◆ **DATA FOR PROCESSING**
....................

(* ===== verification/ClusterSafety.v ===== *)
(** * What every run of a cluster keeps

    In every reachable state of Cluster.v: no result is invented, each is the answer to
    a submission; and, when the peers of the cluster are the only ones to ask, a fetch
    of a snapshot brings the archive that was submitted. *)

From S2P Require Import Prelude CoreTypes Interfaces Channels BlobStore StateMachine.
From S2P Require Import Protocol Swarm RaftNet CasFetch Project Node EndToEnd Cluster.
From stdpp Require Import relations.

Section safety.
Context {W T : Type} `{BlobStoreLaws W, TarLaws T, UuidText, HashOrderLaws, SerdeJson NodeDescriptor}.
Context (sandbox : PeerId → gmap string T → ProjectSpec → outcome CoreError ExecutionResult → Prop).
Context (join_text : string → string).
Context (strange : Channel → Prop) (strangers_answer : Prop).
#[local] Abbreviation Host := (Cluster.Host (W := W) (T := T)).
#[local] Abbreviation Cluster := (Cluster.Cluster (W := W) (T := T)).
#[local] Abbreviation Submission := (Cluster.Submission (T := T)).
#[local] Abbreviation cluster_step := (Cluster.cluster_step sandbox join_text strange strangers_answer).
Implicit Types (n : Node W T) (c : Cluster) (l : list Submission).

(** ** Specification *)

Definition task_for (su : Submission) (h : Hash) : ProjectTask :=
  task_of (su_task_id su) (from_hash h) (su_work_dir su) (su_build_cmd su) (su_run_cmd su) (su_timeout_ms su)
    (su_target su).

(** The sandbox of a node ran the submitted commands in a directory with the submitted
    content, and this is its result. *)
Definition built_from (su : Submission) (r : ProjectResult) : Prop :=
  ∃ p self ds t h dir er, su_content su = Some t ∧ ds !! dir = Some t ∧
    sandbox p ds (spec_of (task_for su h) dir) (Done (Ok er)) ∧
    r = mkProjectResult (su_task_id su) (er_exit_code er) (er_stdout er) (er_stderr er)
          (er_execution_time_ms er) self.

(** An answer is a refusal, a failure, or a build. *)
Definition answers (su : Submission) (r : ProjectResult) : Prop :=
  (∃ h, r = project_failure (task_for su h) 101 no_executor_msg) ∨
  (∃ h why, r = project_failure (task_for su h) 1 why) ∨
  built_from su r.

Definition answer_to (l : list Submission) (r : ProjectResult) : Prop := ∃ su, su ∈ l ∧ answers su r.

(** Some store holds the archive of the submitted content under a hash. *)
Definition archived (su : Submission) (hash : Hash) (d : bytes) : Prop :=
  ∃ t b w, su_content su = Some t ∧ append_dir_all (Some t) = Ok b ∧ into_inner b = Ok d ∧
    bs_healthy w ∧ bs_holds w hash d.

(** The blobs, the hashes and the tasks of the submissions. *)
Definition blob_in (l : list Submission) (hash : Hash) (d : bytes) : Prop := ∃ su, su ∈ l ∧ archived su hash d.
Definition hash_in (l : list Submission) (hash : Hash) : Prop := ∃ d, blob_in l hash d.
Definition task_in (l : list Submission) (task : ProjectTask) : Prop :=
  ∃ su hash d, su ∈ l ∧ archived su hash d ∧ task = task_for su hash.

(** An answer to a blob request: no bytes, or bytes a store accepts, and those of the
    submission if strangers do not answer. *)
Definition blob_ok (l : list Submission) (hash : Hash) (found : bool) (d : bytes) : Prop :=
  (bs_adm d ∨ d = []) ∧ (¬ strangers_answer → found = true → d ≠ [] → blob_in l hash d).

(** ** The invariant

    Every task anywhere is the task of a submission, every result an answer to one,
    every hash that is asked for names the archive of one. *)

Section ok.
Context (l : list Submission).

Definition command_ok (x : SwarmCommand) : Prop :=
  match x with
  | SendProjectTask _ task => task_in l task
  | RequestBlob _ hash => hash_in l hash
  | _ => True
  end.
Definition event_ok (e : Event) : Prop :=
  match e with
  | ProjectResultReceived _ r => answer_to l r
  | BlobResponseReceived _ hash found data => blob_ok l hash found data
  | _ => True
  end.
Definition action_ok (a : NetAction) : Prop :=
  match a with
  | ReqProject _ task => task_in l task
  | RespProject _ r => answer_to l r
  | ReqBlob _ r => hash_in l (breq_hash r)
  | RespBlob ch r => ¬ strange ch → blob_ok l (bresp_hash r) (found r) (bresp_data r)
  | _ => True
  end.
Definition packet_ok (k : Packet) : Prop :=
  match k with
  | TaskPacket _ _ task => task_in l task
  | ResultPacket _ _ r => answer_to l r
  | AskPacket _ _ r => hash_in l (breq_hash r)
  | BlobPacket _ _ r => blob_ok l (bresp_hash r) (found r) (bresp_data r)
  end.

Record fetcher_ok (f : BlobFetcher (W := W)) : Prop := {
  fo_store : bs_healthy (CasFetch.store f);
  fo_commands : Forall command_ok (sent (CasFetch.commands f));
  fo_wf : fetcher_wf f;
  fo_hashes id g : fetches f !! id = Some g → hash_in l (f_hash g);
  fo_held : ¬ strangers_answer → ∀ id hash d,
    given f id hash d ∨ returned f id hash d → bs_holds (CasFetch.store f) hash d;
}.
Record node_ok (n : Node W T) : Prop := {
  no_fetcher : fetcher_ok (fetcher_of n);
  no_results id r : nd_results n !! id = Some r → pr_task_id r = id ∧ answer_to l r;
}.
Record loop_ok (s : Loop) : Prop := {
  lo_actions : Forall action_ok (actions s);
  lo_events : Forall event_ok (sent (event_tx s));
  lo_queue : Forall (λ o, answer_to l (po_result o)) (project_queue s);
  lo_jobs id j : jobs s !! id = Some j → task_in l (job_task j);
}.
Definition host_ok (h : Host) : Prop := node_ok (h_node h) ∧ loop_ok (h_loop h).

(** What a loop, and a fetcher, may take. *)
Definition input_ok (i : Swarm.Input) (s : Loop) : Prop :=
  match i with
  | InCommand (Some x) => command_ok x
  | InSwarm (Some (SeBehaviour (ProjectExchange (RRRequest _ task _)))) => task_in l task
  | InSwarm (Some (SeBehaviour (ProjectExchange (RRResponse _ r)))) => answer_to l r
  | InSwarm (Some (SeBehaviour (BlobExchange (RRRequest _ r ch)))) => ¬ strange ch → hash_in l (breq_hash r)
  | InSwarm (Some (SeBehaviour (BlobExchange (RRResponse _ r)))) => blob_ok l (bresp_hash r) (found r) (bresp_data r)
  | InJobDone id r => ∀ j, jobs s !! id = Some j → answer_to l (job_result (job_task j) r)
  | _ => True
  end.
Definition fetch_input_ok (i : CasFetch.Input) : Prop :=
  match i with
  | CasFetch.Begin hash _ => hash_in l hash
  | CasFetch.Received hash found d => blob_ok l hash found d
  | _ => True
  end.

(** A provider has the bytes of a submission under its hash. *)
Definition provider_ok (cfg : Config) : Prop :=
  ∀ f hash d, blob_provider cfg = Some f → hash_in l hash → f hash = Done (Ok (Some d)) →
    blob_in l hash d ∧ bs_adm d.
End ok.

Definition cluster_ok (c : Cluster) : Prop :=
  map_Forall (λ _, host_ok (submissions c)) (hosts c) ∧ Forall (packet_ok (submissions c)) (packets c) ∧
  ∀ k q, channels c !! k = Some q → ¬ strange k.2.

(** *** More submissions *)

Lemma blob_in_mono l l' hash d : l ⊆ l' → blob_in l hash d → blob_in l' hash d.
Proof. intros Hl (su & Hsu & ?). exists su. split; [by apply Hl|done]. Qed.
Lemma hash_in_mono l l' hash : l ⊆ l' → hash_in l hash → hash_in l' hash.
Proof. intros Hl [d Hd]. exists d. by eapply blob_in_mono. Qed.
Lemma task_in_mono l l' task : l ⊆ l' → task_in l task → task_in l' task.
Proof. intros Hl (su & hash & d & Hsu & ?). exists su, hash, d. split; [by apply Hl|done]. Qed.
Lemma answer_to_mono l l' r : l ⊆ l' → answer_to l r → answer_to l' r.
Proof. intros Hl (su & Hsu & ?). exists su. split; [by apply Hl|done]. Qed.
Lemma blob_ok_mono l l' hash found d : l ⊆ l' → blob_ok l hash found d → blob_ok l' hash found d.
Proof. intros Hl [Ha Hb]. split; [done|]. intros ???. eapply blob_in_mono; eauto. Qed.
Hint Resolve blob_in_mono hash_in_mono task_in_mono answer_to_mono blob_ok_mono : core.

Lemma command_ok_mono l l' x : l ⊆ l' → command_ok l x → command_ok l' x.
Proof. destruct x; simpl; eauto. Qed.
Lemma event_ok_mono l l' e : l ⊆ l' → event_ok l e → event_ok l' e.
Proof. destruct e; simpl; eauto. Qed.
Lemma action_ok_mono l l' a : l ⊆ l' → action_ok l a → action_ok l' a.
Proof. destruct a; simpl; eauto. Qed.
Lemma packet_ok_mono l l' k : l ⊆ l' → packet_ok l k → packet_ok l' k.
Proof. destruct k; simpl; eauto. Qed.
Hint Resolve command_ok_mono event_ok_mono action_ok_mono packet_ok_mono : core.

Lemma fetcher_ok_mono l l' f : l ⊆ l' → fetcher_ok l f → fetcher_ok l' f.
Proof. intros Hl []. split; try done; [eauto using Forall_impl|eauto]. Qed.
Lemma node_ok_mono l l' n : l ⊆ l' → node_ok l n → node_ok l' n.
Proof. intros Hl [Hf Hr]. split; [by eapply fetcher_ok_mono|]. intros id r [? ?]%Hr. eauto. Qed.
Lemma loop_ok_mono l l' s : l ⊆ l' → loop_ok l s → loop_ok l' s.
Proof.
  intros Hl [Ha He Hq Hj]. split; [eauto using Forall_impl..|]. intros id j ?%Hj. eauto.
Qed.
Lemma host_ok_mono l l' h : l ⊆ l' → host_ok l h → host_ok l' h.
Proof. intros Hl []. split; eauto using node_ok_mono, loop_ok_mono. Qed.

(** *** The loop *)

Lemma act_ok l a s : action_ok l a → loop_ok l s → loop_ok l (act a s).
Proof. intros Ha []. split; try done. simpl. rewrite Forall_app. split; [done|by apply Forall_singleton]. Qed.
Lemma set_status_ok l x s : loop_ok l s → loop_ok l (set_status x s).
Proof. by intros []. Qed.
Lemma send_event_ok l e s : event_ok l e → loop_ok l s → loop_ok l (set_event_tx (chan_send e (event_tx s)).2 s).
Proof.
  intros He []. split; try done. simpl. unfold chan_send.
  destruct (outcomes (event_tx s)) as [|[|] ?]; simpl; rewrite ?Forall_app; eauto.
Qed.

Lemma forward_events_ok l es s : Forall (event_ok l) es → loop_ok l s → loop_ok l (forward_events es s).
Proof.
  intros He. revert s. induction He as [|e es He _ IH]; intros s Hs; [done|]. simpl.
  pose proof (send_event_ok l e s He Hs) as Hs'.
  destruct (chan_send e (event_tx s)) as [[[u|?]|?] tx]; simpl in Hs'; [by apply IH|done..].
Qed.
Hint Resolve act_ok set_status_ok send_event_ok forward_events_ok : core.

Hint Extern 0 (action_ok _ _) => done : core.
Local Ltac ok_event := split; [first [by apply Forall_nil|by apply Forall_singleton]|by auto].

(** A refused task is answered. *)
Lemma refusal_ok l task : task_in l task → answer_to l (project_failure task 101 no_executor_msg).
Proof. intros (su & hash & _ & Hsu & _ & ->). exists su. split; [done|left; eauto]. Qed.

....................

Could you reproduce, exactly, every line above from the line with "Record loop_ok (s" to the line with "Definition cluster_ok (c", and no other line? Both ends count.

◆ **RESULT**
Record loop_ok (s : Loop) : Prop := {
  lo_actions : Forall action_ok (actions s);
  lo_events : Forall event_ok (sent (event_tx s));
  lo_queue : Forall (λ o, answer_to l (po_result o)) (project_queue s);
  lo_jobs id j : jobs s !! id = Some j → task_in l (job_task j);
}.
Definition host_ok (h : Host) : Prop := node_ok (h_node h) ∧ loop_ok (h_loop h).

(** What a loop, and a fetcher, may take. *)
Definition input_ok (i : Swarm.Input) (s : Loop) : Prop :=
  match i with
  | InCommand (Some x) => command_ok x
  | InSwarm (Some (SeBehaviour (ProjectExchange (RRRequest _ task _)))) => task_in l task
  | InSwarm (Some (SeBehaviour (ProjectExchange (RRResponse _ r)))) => answer_to l r
  | InSwarm (Some (SeBehaviour (BlobExchange (RRRequest _ r ch)))) => ¬ strange ch → hash_in l (breq_hash r)
  | InSwarm (Some (SeBehaviour (BlobExchange (RRResponse _ r)))) => blob_ok l (bresp_hash r) (found r) (bresp_data r)
  | InJobDone id r => ∀ j, jobs s !! id = Some j → answer_to l (job_result (job_task j) r)
  | _ => True
  end.
Definition fetch_input_ok (i : CasFetch.Input) : Prop :=
  match i with
  | CasFetch.Begin hash _ => hash_in l hash
  | CasFetch.Received hash found d => blob_ok l hash found d
  | _ => True
  end.

(** A provider has the bytes of a submission under its hash. *)
Definition provider_ok (cfg : Config) : Prop :=
  ∀ f hash d, blob_provider cfg = Some f → hash_in l hash → f hash = Done (Ok (Some d)) →
    blob_in l hash d ∧ bs_adm d.
End ok.

Definition cluster_ok (c : Cluster) : Prop :=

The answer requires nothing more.